[Collection entries]
--------------------

(** ** A proof ends *)

Fixpoint play {A} (world : list event -> forall o, resp o) (tr : list event) (p : @prog op resp A) : A * list event :=
  match p with
  | Ret a => (a, tr)
  | Do o k => let x := world tr o in play world (tr ++ [event_of o 0 x]) (k x)
  end.
Lemma play_bind {A B} world tr (p : @prog op resp A) (f : A -> @prog op resp B) :
  play world tr (bind p f) = let r := play world tr p in play world r.2 (f r.1).
Proof. revert tr. induction p as [a|o k IH]; intros tr; cbn; [done|]. apply IH. Qed.

(** What was played was answered by the world. *)
Lemma played_events {A} world tr (p : @prog op resp A) e :
  e ∈ (play world tr p).2 -> e ∈ tr \/ exists tr' o, e = event_of o 0 (world tr' o).
Proof.
  revert tr. induction p as [a|o k IH]; intros tr; cbn; [auto|]. intros [H|H]%IH; [|auto].
  apply elem_of_app in H as [H| ->%list_elem_of_singleton]; eauto.
Qed.
Lemma played_wp {A} world tr (p : @prog op resp A) post :
  wp event_of (fun _ _ => True) tr p post -> post (play world tr p).1 (play world tr p).2.
Proof.
  revert tr. induction p as [a|o k IH]; intros tr; cbn; [done|]. intros [_ H]. apply IH. apply (H 0).
Qed.
(** A judgement needs what a tool printed: there is none while the pipes are
    held. *)
Lemma held_gives_nothing {A} (world : list event -> forall o, resp o) (p : run A) a (Q : A -> list event -> Prop) :
  (forall tr c, world tr (Join c Stdout) = None) -> gives [] p Q ->
  (forall tr, Q a tr -> exists c text, Joined c Stdout (Some text) ∈ tr) -> (play world [] p).1 <> Some (Ok a).
Proof.
  intros Hheld Hg HQ Ha. apply (played_wp world) in Hg. destruct (HQ _ (Hg a Ha)) as (c&text&Hin).
  apply played_events in Hin as [[]%elem_of_nil|(tr&o&E)]. destruct o; try done. injection E as <- <- E.
  rewrite Hheld in E. done.
Qed.

Section Ends.
(** A clock that never goes back and that a sleep of [ms] moves by [ms] at least. *)
Context (world : list event -> forall o, resp o) (clock : list event -> Z).
Context (Hnow : forall tr, world tr Instant = clock tr).
Context (Hforward : forall tr e, clock tr <= clock (tr ++ [e])).
Context (Hsleep : forall tr ms, clock tr + ms <= clock (tr ++ [Slept ms])).
(** A child that was killed is reaped, and the pipes of a child are closed. *)
Context (Hreap : forall tr c, Killed c ∈ tr -> world tr (Wait c) = true).
Context (Hclose : forall tr c s, world tr (Join c s) <> None).

(** From any moment at or after [t0], [p] answers, and no earlier than it began. *)
Definition ends (t0 : Z) {A} (p : run A) : Prop :=
  forall tr, t0 <= clock tr -> let r := play world tr p in r.1 <> None /\ t0 <= clock r.2.

Lemma ends_lift t0 {A} (r : result A ProofError) : ends t0 (lift r).
Proof. by split. Qed.
Lemma ends_andthen t0 {A B} (p : run A) (f : A -> run B) :
  ends t0 p -> (forall a, ends t0 (f a)) -> ends t0 (andthen p f).
Proof.
  intros Hp Hf tr Ht. unfold andthen. rewrite play_bind. destruct (Hp tr Ht) as [H1 H2].
  destruct (play world tr p) as [[[a|e]|] tr']; cbn in *; [by apply Hf|done|done].
Qed.
Lemma ends_op t0 {A} o (f : resp o -> run A) : (forall x, ends t0 (f x)) -> ends t0 (bind (perform_op o) f).
Proof. intros Hf tr Ht. cbn. apply Hf. pose proof (Hforward tr (event_of o 0 (world tr o))). lia. Qed.
Lemma ends_io t0 {A} (o : op) (f : resp o -> option (result A ProofError)) :
  (forall x, f x <> None) -> ends t0 (bind (perform_op o) (fun x => Ret (f x))).
Proof. intros Hf. apply ends_op. intros x tr Ht. split; [apply Hf|done]. Qed.
Lemma ends_scope t0 {A} (body : run A) (o : op) :
  ends t0 body -> ends t0 (bind body (fun r => match r with Some r => bind (perform_op o) (fun _ => Ret (Some r)) | None => Ret None end)).
Proof.
  intros Hb tr Ht. rewrite play_bind. destruct (Hb tr Ht) as [H1 H2].
  destruct (play world tr body) as [[r|] tr']; cbn in *; [|done]. split; [done|].
  pose proof (Hforward tr' (event_of o 0 (world tr' o))). lia.
Qed.
Lemma ends_with_slot t0 {A} (body : run A) : ends t0 body -> ends t0 (with_slot body).
Proof. intros Hb. apply ends_op. intros [s|l]; [by apply (ends_scope t0 body (Release s))|apply ends_lift]. Qed.
Lemma ends_with_scratch t0 {A} (body : ScratchDir -> run A) : (forall d, ends t0 (body d)) -> ends t0 (with_scratch body).
Proof. intros Hb. apply ends_op. intros [d|e]; [by apply (ends_scope t0 (body d) (RemoveScratch d))|apply ends_lift]. Qed.

Lemma poll_ends rounds child deadline seconds tr :
  deadline - clock tr <= 20 * (Z.of_nat rounds - 1) -> (0 < rounds)%nat ->
  let r := play world tr (poll rounds child deadline seconds) in r.1 <> None /\ clock tr <= clock r.2.
Proof.
  cbn zeta. revert tr. induction rounds as [|rounds IH]; intros tr Hd Hr; [lia|]. cbn [poll].
  rewrite play_bind. cbn. set (tr1 := tr ++ [Waited child (world tr (TryWait child))]).
  assert (clock tr <= clock tr1) as H1 by apply Hforward.
  destruct (world tr (TryWait child)) as [[code|]|e]; [by split| |by split].
  cbn. set (tr2 := tr1 ++ [Looked (world tr1 Instant)]).
  assert (clock tr1 <= clock tr2) as H2 by apply Hforward. rewrite Hnow.
  destruct (Z.leb_spec deadline (clock tr1)) as [Hle|Hlt]; cbn.
  - rewrite Hreap by set_solver. cbn. split; [done|].
    match goal with |- _ <= clock (?t ++ [?e]) => pose proof (Hforward t e) as H3 end.
    pose proof (Hforward tr2 (Killed child)). lia.
  - pose proof (Hsleep tr2 20) as H3. destruct (IH (tr2 ++ [Slept 20])) as [E1 E2]; [lia| |split; [exact E1|lia]].
    destruct rounds; [lia|lia].
Qed.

--------------------

| What you will do |
Set down only the lines above that fall between the line holding "Lemma ends_op t0" and the line holding "destruct (play world tr body)", inclusive, keeping each exact.

| Answer to this problem |
Lemma ends_op t0 {A} o (f : resp o -> run A) : (forall x, ends t0 (f x)) -> ends t0 (bind (perform_op o) f).
Proof. intros Hf tr Ht. cbn. apply Hf. pose proof (Hforward tr (event_of o 0 (world tr o))). lia. Qed.
Lemma ends_io t0 {A} (o : op) (f : resp o -> option (result A ProofError)) :
  (forall x, f x <> None) -> ends t0 (bind (perform_op o) (fun x => Ret (f x))).
Proof. intros Hf. apply ends_op. intros x tr Ht. split; [apply Hf|done]. Qed.
Lemma ends_scope t0 {A} (body : run A) (o : op) :
  ends t0 body -> ends t0 (bind body (fun r => match r with Some r => bind (perform_op o) (fun _ => Ret (Some r)) | None => Ret None end)).
Proof.
  intros Hb tr Ht. rewrite play_bind. destruct (Hb tr Ht) as [H1 H2].
  destruct (play world tr body) as [[r|] tr']; cbn in *; [|done]. split; [done|].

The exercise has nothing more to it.